### What needs to be done
Return, from the listing below, each line where the word "constructor" appears.

________

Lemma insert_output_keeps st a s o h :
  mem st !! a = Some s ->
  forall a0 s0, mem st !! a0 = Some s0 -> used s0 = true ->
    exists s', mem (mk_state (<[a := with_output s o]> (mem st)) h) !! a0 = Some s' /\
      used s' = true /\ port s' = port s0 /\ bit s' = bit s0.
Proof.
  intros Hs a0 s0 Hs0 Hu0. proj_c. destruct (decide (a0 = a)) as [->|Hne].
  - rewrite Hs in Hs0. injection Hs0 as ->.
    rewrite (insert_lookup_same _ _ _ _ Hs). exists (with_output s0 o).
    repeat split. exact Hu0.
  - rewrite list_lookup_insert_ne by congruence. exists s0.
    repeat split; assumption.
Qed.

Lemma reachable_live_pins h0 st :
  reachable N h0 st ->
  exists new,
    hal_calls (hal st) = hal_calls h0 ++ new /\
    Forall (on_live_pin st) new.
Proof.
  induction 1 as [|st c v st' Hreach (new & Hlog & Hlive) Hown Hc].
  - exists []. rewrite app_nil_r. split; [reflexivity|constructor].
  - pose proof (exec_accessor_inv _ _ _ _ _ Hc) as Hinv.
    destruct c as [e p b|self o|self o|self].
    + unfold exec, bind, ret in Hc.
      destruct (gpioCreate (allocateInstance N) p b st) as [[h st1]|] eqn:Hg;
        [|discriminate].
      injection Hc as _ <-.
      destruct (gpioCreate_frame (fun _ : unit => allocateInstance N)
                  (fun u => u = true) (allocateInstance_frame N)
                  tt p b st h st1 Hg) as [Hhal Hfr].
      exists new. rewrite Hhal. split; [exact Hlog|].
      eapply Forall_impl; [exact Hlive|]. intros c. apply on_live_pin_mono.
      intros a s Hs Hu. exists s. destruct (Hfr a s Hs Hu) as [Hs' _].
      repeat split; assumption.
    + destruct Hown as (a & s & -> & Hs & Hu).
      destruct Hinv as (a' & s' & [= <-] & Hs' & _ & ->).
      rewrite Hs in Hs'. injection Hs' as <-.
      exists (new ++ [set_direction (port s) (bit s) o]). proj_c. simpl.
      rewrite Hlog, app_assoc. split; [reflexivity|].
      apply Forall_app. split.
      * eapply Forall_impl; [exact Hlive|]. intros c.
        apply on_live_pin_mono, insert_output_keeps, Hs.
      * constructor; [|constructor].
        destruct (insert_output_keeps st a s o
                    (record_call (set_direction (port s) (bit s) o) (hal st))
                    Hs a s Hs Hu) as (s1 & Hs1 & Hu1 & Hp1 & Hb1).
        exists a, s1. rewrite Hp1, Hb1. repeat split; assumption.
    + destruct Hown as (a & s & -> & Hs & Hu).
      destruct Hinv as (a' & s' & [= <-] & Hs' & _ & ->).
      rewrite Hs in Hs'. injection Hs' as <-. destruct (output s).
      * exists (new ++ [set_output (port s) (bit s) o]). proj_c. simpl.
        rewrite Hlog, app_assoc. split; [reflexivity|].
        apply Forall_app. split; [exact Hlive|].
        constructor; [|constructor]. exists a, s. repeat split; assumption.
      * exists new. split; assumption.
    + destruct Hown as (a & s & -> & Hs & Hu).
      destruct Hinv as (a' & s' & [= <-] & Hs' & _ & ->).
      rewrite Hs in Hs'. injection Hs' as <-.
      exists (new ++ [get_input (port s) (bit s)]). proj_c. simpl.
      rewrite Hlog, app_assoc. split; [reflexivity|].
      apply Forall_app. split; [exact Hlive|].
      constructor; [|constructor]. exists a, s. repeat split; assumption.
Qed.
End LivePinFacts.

________

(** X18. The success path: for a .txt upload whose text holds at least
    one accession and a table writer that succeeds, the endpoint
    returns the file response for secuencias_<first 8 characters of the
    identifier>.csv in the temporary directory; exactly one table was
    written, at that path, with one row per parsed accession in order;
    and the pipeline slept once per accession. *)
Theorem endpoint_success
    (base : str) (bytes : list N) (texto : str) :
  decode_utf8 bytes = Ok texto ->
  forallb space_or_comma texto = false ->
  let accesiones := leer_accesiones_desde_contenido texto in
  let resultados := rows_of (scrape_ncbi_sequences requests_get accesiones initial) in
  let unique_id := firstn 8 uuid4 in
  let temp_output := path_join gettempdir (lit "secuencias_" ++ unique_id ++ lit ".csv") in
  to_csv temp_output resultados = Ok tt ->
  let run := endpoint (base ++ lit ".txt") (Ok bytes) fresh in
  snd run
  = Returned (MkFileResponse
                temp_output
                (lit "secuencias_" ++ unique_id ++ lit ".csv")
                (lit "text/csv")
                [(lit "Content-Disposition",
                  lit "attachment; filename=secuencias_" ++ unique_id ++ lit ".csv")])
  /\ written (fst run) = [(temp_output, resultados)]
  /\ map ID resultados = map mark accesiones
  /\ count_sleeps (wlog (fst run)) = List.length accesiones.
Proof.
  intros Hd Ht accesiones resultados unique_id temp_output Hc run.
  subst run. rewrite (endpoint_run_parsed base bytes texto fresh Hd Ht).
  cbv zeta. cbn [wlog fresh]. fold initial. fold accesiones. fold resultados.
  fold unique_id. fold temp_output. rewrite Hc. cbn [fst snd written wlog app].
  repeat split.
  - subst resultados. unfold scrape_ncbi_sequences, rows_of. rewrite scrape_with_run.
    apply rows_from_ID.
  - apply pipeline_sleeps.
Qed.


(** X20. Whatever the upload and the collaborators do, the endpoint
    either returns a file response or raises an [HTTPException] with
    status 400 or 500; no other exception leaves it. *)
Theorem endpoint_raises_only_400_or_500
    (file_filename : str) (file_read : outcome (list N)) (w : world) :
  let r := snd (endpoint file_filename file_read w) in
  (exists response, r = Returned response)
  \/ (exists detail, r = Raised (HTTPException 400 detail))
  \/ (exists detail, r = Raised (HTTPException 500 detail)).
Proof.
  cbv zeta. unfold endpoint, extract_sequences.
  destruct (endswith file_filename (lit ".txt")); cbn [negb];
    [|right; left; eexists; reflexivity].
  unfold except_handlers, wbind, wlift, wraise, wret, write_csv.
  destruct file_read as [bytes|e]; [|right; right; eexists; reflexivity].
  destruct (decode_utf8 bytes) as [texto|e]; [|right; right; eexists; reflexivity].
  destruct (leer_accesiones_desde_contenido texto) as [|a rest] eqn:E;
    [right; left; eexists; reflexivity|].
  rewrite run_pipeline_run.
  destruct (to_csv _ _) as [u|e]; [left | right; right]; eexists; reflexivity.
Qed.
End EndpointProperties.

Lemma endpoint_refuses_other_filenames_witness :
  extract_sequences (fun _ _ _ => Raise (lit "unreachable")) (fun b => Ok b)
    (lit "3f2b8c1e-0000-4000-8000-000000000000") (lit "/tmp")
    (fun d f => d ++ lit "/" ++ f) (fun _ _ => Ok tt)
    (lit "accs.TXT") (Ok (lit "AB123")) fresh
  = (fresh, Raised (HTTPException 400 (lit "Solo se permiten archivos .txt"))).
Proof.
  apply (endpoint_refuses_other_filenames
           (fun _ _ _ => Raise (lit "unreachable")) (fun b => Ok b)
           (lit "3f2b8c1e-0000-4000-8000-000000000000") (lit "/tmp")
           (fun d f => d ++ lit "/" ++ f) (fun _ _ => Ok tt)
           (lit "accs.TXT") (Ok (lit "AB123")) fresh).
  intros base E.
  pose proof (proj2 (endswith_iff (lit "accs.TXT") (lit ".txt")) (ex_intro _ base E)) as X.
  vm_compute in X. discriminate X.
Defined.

________

### Exercise result
  - exists []. rewrite app_nil_r. split; [reflexivity|constructor].
      * constructor; [|constructor].
        constructor; [|constructor]. exists a, s. repeat split; assumption.
      constructor; [|constructor]. exists a, s. repeat split; assumption.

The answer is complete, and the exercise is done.